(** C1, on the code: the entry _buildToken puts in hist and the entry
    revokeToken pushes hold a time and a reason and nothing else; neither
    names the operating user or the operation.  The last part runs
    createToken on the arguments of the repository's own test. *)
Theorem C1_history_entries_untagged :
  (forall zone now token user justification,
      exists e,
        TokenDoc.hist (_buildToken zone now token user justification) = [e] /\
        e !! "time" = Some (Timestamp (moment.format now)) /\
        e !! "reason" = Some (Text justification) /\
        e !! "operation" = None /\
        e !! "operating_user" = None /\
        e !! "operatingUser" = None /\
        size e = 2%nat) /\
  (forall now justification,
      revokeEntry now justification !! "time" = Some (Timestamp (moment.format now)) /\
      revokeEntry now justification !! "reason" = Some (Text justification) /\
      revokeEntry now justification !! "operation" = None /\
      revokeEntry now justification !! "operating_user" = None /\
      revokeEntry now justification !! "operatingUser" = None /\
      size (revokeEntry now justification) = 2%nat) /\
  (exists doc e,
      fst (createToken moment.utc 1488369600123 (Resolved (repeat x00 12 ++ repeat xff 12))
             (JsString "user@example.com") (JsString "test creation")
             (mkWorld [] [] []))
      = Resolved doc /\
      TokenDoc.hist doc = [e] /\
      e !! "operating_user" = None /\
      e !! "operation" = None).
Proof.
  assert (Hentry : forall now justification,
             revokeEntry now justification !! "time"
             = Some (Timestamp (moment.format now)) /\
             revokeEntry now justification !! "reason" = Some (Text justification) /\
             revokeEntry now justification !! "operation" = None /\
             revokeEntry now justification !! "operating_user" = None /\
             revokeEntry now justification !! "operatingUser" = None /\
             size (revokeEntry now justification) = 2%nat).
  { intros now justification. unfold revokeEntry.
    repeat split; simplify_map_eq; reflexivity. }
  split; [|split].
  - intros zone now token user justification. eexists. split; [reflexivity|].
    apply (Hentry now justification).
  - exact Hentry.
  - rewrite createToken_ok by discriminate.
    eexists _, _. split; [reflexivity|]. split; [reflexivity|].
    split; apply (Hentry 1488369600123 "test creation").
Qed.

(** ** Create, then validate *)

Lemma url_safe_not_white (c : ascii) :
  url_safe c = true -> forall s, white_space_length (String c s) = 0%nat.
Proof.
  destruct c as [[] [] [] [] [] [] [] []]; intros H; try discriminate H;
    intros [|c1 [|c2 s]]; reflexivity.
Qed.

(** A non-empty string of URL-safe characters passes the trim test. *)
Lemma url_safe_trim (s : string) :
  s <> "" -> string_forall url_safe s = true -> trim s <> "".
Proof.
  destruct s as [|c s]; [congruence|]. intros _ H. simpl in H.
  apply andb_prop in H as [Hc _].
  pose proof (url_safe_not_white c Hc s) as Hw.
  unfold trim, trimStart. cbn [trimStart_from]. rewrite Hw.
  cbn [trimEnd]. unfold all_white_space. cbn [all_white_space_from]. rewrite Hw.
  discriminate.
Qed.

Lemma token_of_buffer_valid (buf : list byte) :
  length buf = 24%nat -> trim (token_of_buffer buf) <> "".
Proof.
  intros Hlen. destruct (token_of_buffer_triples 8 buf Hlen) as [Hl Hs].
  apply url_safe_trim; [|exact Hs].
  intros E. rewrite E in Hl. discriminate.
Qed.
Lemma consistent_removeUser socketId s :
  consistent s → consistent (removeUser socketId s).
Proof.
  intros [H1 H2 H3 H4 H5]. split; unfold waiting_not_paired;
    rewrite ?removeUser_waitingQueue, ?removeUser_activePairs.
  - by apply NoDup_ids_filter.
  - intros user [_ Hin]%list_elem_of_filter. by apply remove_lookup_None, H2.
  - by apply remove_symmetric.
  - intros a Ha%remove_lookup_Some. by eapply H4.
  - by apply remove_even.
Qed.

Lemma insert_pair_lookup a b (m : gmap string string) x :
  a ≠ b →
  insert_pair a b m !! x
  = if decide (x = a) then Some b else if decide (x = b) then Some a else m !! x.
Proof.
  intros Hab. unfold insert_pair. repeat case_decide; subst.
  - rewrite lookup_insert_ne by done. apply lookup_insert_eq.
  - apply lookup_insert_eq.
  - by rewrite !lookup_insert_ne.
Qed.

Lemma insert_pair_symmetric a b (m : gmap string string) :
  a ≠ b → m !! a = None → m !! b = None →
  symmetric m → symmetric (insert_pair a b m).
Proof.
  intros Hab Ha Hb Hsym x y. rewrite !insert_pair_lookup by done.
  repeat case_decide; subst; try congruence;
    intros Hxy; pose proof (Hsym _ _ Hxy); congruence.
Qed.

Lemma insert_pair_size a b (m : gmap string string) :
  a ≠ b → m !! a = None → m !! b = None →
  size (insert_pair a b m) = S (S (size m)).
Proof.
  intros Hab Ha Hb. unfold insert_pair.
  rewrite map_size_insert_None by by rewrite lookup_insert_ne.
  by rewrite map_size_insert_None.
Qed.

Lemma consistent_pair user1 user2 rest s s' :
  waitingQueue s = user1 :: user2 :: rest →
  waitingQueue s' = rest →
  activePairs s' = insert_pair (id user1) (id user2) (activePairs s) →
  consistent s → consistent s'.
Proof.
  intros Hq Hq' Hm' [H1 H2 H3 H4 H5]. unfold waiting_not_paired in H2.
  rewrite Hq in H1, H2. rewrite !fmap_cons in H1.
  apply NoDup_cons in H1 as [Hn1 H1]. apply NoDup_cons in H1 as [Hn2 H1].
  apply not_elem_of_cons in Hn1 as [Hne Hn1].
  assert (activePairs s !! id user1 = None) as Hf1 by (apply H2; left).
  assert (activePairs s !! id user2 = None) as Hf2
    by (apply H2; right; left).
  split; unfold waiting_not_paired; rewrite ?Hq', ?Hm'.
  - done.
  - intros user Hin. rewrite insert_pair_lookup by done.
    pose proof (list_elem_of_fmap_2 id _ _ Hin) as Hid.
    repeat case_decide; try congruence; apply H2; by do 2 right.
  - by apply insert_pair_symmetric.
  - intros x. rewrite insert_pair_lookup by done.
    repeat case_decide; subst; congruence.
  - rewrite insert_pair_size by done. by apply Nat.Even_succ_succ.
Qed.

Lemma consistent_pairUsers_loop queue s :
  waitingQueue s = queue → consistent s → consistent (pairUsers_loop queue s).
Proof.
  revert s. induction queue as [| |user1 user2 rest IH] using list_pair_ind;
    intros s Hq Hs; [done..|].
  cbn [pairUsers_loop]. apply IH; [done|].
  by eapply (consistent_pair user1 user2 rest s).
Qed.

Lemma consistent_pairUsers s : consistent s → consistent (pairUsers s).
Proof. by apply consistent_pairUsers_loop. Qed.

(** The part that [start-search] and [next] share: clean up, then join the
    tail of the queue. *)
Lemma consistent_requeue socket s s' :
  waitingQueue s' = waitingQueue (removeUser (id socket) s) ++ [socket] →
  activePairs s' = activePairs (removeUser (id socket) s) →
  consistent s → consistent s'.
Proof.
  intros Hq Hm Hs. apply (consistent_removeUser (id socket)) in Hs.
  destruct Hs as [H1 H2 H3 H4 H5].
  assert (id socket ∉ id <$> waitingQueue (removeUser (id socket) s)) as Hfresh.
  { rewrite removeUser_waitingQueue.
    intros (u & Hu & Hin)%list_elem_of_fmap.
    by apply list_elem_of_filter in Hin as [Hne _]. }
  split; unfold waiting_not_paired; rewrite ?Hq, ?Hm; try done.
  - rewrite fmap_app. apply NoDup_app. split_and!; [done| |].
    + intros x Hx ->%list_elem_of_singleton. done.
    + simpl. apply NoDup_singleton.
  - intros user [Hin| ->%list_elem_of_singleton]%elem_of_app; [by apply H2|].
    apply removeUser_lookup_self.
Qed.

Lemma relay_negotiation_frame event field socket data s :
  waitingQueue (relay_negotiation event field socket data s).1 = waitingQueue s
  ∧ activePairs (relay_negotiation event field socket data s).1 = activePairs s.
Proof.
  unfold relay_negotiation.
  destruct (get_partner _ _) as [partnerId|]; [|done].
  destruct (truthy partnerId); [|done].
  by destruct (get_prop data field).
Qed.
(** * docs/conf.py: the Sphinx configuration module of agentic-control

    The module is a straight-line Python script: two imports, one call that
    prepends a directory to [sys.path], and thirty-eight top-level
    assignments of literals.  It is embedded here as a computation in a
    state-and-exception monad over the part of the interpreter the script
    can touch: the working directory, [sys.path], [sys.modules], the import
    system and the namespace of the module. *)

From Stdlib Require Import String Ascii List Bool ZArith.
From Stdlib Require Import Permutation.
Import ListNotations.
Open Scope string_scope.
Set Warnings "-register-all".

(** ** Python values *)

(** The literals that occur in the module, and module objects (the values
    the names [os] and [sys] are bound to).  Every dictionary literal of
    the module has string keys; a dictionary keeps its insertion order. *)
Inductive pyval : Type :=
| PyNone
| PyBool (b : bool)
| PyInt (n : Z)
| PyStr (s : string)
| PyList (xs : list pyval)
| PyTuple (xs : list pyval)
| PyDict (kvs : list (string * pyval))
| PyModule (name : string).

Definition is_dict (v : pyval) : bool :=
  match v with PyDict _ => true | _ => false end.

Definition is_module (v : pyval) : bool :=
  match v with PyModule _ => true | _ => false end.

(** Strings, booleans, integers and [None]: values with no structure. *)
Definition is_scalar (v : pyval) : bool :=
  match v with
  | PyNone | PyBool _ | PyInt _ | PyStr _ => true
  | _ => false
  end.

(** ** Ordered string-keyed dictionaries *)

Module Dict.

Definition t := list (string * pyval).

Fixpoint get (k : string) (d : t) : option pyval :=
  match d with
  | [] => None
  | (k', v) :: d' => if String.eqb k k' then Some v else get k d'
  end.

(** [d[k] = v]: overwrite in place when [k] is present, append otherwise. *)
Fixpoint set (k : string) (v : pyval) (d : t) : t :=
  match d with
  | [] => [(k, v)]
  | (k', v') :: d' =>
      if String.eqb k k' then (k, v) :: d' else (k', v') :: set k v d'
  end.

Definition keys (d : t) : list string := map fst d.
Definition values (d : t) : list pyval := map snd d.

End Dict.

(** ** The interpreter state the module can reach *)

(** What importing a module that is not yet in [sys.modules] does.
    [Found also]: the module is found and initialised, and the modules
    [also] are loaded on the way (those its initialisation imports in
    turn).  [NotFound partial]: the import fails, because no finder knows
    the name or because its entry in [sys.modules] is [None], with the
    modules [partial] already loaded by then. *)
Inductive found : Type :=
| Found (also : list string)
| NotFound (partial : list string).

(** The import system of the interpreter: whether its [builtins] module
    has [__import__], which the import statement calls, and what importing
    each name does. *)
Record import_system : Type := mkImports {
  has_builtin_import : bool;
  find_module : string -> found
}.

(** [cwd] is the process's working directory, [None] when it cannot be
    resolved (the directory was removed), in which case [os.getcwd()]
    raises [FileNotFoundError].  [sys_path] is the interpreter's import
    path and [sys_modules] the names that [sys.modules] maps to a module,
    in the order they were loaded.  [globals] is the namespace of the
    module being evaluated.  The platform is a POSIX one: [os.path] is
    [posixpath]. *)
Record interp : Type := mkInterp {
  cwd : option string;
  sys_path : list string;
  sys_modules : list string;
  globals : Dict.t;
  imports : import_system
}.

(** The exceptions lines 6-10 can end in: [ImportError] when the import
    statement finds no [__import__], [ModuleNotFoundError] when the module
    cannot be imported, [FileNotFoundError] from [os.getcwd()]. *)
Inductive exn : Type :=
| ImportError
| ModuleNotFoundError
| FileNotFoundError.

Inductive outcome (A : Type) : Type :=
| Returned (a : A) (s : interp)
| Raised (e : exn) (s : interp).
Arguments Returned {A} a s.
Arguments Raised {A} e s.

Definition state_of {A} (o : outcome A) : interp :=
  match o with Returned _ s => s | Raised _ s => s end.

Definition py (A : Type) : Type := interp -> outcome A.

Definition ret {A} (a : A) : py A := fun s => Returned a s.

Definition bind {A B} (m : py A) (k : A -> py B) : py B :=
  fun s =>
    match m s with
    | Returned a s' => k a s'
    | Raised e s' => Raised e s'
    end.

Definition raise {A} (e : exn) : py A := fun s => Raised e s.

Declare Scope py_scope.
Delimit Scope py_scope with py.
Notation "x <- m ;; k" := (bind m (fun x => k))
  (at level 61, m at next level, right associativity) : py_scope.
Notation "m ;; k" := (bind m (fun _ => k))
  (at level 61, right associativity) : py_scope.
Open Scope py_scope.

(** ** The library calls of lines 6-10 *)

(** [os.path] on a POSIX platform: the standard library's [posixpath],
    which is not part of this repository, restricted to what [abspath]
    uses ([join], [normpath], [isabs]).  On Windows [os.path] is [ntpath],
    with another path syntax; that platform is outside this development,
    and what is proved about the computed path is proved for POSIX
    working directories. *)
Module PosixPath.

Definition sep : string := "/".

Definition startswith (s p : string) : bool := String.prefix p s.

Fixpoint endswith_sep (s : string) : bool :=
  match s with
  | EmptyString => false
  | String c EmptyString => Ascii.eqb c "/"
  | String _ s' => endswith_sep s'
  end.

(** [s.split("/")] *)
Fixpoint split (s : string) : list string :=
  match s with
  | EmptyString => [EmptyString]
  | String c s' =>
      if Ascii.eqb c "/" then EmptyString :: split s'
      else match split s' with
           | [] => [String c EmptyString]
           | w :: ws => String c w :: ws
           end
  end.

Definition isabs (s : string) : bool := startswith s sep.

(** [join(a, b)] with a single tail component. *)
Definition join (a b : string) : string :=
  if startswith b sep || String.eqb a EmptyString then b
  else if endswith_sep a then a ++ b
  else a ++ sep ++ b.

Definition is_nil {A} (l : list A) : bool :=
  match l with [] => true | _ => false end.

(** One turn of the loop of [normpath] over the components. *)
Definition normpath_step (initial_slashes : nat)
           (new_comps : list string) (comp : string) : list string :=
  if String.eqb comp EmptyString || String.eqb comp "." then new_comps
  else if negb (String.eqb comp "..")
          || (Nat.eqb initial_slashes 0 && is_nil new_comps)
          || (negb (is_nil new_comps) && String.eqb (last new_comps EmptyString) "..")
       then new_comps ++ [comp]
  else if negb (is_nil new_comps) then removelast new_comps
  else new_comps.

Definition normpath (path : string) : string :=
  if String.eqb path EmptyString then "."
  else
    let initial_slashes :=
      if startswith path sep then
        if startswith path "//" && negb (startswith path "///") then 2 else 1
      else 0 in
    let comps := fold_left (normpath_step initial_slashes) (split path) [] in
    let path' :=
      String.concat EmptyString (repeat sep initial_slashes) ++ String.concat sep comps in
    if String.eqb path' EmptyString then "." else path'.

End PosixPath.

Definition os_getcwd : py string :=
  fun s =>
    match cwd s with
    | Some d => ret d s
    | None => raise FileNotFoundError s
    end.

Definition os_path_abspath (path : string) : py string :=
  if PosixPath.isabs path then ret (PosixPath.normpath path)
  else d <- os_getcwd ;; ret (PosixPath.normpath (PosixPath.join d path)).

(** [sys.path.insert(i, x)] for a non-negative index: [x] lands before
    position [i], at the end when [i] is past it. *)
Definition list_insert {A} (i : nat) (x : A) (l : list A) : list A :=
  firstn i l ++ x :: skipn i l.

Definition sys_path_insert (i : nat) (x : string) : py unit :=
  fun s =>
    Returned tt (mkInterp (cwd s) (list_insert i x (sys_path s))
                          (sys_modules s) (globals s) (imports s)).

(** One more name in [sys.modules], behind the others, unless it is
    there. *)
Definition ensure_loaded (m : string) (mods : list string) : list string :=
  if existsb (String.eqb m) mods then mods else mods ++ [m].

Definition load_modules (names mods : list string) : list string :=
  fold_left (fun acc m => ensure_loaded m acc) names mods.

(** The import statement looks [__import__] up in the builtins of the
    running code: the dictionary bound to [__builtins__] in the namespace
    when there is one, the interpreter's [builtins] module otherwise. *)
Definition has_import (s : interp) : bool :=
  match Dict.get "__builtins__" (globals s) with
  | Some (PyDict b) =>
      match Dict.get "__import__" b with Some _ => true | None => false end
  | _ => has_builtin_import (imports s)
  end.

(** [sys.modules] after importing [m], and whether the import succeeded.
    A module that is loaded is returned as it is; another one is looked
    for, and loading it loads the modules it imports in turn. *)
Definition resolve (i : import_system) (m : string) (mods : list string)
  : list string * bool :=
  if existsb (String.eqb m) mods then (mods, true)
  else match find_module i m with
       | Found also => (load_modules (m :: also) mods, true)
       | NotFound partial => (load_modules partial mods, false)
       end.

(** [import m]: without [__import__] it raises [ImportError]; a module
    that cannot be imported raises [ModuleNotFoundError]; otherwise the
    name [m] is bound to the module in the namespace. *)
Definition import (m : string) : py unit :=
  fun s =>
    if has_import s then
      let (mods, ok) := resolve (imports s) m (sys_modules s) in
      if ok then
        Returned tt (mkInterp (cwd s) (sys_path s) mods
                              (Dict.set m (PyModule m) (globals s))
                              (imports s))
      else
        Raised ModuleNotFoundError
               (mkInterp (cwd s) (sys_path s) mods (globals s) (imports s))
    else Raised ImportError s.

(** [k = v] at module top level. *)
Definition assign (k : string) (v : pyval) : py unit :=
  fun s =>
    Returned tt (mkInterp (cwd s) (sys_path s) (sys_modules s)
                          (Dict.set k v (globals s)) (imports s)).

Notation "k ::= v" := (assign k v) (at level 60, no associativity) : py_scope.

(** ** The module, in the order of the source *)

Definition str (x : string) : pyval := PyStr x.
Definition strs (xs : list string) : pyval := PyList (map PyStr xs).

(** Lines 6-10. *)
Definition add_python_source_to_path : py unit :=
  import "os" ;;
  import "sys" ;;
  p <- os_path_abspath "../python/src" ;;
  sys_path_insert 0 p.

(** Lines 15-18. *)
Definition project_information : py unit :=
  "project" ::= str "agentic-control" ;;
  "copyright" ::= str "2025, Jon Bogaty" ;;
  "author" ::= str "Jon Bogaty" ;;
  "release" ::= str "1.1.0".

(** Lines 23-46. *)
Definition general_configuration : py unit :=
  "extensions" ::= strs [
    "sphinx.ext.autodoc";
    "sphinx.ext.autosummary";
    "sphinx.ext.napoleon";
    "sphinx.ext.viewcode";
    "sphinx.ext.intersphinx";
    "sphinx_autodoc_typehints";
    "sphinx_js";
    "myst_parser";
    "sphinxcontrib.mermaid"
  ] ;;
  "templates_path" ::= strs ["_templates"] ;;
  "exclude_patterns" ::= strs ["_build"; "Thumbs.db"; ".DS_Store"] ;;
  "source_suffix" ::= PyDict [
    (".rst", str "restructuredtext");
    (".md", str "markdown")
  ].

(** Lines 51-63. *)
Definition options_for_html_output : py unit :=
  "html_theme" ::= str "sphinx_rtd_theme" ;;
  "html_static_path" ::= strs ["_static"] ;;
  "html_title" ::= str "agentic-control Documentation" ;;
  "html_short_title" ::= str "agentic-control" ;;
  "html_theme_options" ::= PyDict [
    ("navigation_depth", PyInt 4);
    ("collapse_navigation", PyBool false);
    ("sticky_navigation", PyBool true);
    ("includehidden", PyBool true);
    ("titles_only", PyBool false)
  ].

Task directions.
After examining the listing, give only the count of lines holding the string "pose".

Output for this exercise.
3